Yes they do. I don't need a source and you would be unlikely to find one, but this is from ACTUAL experience

 

 

 

kryptonjohn:

 

There's no point turning off radar. Turning off navigational radar doesn't hide  a 500 foot warship any more than crouching behind a curtain hides an elephant. Nothing to do with "pure assumption". It's simple common sense that you wouldn't operate with radar off when it delivers considerable risk and zero benefit. *Especially* when there have been several collisions lately, including in the same region.

 

 

What experience do you have in detecting radar/radio signals to find things? a nav radar is good to about 48miles max to find something, but the radio signals travel considerably further and can be detected many many times that distance away. can you see a 500ft warship from 12 miles away when its over the horizon and it doesn't have ais? doubt it very much.

 

the American navy is anything but conventional when it comes to things like this because they are such a target they tend to like to remain invisible.

 

common sense isn't a valid justification for an argument as common sense just isn't that common these days.

 

kryptonjohn:

 

They can't rely on other ships AIS to know where they are because they can't rely on other ships having functioning AIS. The biggest risk to US warships, after, apparently their own negligence, is small fast boats running up to them and detonating improvised explosives a la USS Cole.
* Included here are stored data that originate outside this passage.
#[export] Instance store_env : BrokerEnv (FS * World) Transport := {|
  env_CreateConversation c := on_store (OCreateConversation c);
  env_UpdateConversation id p := on_store (OUpdateConversation id p);
  env_AppendConversationTurn t := on_store (OAppendConversationTurn t);
  env_Start t spec id slot := on_snd (env_Start t spec id slot);
  env_Deliver t e := on_snd (env_Deliver t e);
  env_Stop t g := on_snd (env_Stop t g);
  env_TerminatorStart c := on_snd (env_TerminatorStart c);
  env_TerminatorStop := on_snd env_TerminatorStop;
  env_Publish t m := on_snd (env_Publish t m);
  env_Subscribe t := on_snd (env_Subscribe t);
  env_Cancel ch x := (fst x, env_Cancel ch (snd x));
  env_recv_within ch d := on_snd (env_recv_within ch d);
  env_recv_ready ch := on_snd (env_recv_ready ch);
  env_ctx_done := on_snd env_ctx_done;
  env_now := on_snd env_now;
  env_random n := on_snd (env_random n);
|}.

(** The store operation of a call, with the outcome the log has for it. *)
Definition stored_op (c : call Transport) : option (op * option goerr) :=
  match c with
  | KCreate conv e => Some (OCreateConversation conv, e)
  | KUpdate id p e => Some (OUpdateConversation id p, e)
  | KAppend t e => Some (OAppendConversationTurn t, e)
  | _ => None
  end.

(** What a call does to the files: those of the store run their operation. *)
Definition disk_step (c : call Transport) (fs fs' : FS) : Prop :=
  match stored_op c with
  | Some (o, e) => exists r, run_op marshal_event s o fs = (r, fs') /\ e = err_of r
  | None => fs' = fs
  end.

#[local] Abbreviation replays := (trace disk_step).

Lemma store_explains o (k : option goerr -> call Transport) :
  (forall e, stored_op (k e) = Some (o, e)) -> explains fst disk_step k (on_store o).
Proof.
  intros Hk [fs w]. unfold on_store, disk_step. cbn [fst snd]. rewrite Hk.
  destruct (run_op marshal_event s o fs) as [r fs'] eqn:E. by exists r.
Qed.

(** An operation that leaves the files alone. *)
Lemma rest_explains {A} (k : A -> call Transport) (f : World -> A * World) :
  (forall a, stored_op (k a) = None) -> explains fst disk_step k (on_snd f).
Proof. intros Hk [fs w]. unfold on_snd, disk_step. cbn [fst snd]. rewrite Hk. by destruct (f w). Qed.

Lemma rest_unseen {A} (f : World -> A * World) : unseen (World := FS * World) fst (on_snd f).
Proof. intros [fs w]. unfold on_snd. cbn [fst snd]. by destruct (f w). Qed.

#[export] Instance store_observed : Observed fst disk_step.
Proof.
  split; intros; first [by apply store_explains|by apply rest_explains|by apply rest_unseen|idtac].
  - by intros [fs w].
  - intros [fs w]. cbn. unfold on_snd. cbn. destruct (env_recv_within ch dl w) as [[m|] w1]; [|done]. cbn.
    by destruct (env_recv_ready ch w1).
Qed.

(** What the rest of the environment holds is stepped as before. *)
Lemma store_observed_rest {State} (proj : World -> State) (does : call Transport -> State -> State -> Prop) :
  Observed proj does -> (forall c z, stored_op c <> None -> does c z z) ->
  Observed (env := store_env) (fun x => proj (snd x)) does.
Proof.
  intros O Hdoes.
  assert (forall o (k : option goerr -> call Transport), (forall e, stored_op (k e) <> None) ->
    explains (World := FS * World) (fun x => proj (snd x)) does k (on_store o)) as Hst.
  { intros o k Hk [fs w]. unfold on_store. cbn [fst snd]. destruct (run_op marshal_event s o fs) as [r fs'].
    cbn [fst snd]. by apply Hdoes. }
  assert (forall A (k : A -> call Transport) (f : World -> A * World), explains proj does k f ->
    explains (World := FS * World) (fun x => proj (snd x)) does k (on_snd f)) as Hrest.
  { intros A k f Hf [fs w]. specialize (Hf w). unfold on_snd. cbn [fst snd]. by destruct (f w). }
  assert (forall A (f : World -> A * World), unseen proj f ->
    unseen (World := FS * World) (fun x => proj (snd x)) (on_snd f)) as Hun.
  { intros A f Hf [fs w]. specialize (Hf w). unfold on_snd. cbn [fst snd]. by destruct (f w). }
  split; intros; try (by apply Hst); try (apply Hrest, O); try (apply Hun, O).
  - intros [fs w]. exact (ob_cancel proj does ch w).
  - intros [fs w]. pose proof (ob_drain proj does ch dl w) as H. revert H. cbn. unfold on_snd. cbn.
    destruct (env_recv_within ch dl w) as [[m|] w1]; [|done]. cbn. by destruct (env_recv_ready ch w1).
Qed.

Variable d : BrokerDeps Transport.

(** Without a warning every store operation succeeded. *)
Lemma warnings_none l c o e :
  warnings_of l = [] -> c ∈ l -> stored_op c = Some (o, e) -> e = None.
Proof.
  intros Hw Hc Hs. induction l as [|c' l IH]; [by apply elem_of_nil in Hc|].
  rewrite warnings_of_cons in Hw. apply app_nil in Hw as [Hw1 Hw2].
  apply elem_of_cons in Hc as [->|Hc]; [|by apply IH].
  destruct c'; try done; injection Hs as _ <-; by destruct e0.
Qed.

(** ** What the operations of a log leave on disk *)

Definition patches (l : list (call Transport)) : list ConversationPatch := snd <$> updates l.

Definition patched (old : option Conversation) (ps : list ConversationPatch) : option Conversation :=
  foldl (fun o p => patch_conversation p <$> o) old ps.

(** The records an update makes survive JSON. *)
Fixpoint updates_faithful (old : option Conversation) (ps : list ConversationPatch) : Prop :=
  match ps with
  | [] => True
  | p :: ps => (forall c, old = Some c -> json_faithful (patch_conversation p c))
               /\ updates_faithful (patch_conversation p <$> old) ps
  end.

Definition short_line (t : ConversationTurn) : Prop :=
  exists b, json_line t b /\ fits maxConversationLine b = true.

(** The operations of a log that all succeeded and wrote one conversation. *)
Definition all_for (id : gostring) (l : list (call Transport)) : Prop :=
  forall c o e, c ∈ l -> stored_op c = Some (o, e) -> e = None /\ snd (op_target o) = id.

Hypothesis root : st_root s <> [].

Lemma replays_disk id l fs fs' :
  safe_id id -> replays l fs fs' -> creates l = [] -> all_for id l ->
  Forall short_line (appended l) -> updates_faithful (conversation_at s fs id) (patches l) ->
  conversation_at s fs' id = patched (conversation_at s fs id) (patches l)
  /\ exists bs, Forall2 json_line (appended l) bs /\ forallb (fits maxConversationLine) bs = true
     /\ log_at s fs' FConversationTurn id = log_at s fs FConversationTurn id ++ log_text bs.
Proof.
  intros Hid Hr. induction Hr as [fs|c l fs fs1 fs' Hstep _ IH]; intros Hc Hall Hs Hf.
  { split; [done|]. exists []. split_and!; [constructor|done|]. by rewrite app_nil_r. }
  unfold disk_step in Hstep. destruct (stored_op c) as [[o e0]|] eqn:Ho.
  - destruct Hstep as (r & Hop & ->). destruct (Hall c o (err_of r) ltac:(by left) Ho) as [Hok Ht].
    assert (is_ok r = true) as Hr by by destruct r.
    assert (all_for id l) as Hall' by (intros c' o' e' Hin; apply Hall; by right).
    destruct c as [| id' p e|t e| | | | | | | | | |]; try discriminate Ho; [discriminate Hc|..]; injection Ho as <- ->;
      cbn [op_target snd] in Ht; subst.
    + pose proof (run_op_step marshal_event s root (OUpdateConversation id p) fs Hid (proj1 Hf)) as HS.
      rewrite Hop, Hr in HS.
      assert (conversation_at s fs1 id = patch_conversation p <$> conversation_at s fs id) as Hc1.
      { rewrite (so_conversation _ _ _ _ _ _ HS id Hid). cbn [op_target andb].
        rewrite bool_decide_true by done. reflexivity. }
      destruct IH as [IH1 (bs & IH2 & IH3 & IH4)]; [done|done|done|rewrite Hc1; apply Hf|].
      split; [rewrite IH1, Hc1; reflexivity|]. exists bs. split_and!; [done|done|]. rewrite IH4. f_equal.
      exact (so_log _ _ _ _ _ _ HS FConversationTurn id Hid ltac:(set_solver)).
    + cbn [appended omap list_omap] in Hs. apply Forall_cons in Hs as [(b & Hb & Hfit) Hs].
      pose proof (run_op_step marshal_event s root (OAppendConversationTurn t) fs Hid I) as HS.
      rewrite Hop, Hr in HS.
      assert (conversation_at s fs1 (T_ConversationID t) = conversation_at s fs (T_ConversationID t)) as Hc1.
      { rewrite (so_conversation _ _ _ _ _ _ HS _ Hid). cbn [op_target]. by rewrite bool_decide_false. }
      pose proof (so_log _ _ _ _ _ _ HS FConversationTurn _ Hid ltac:(set_solver)) as Hg.
      cbn [op_line op_target] in Hg. rewrite (proj1 Hb), bool_decide_true in Hg by done.
      destruct Hg as (k & Hk & Hfull). rewrite Hfull in Hk by done.
      destruct IH as [IH1 (bs & IH2 & IH3 & IH4)]; [done|done|done|rewrite Hc1; exact Hf|].
      split; [rewrite IH1, Hc1; reflexivity|]. exists (b :: bs).
      split_and!; [by constructor|cbn; by rewrite Hfit|]. rewrite IH4, Hk, <- app_assoc. done.
  - subst fs1. destruct c; try discriminate Ho; (apply IH; [done|intros c' o' e' Hin; apply Hall; by right|done|done]).
Qed.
That's another reason to keep the radar on. No amount of ESM is going to help prevent some guy ramming a speed boat packed with explosives into you. 

 

 

 

no but that comes back to people keeping a proper watch especially if they are not operating a radar. but the cole was in harbour when its incident happened. not quiet the same as being at sea.

 

for all we know the radar may have had a defect or any number of other things.

 

 

 

but everyone is so quick to come to assumptions on these things.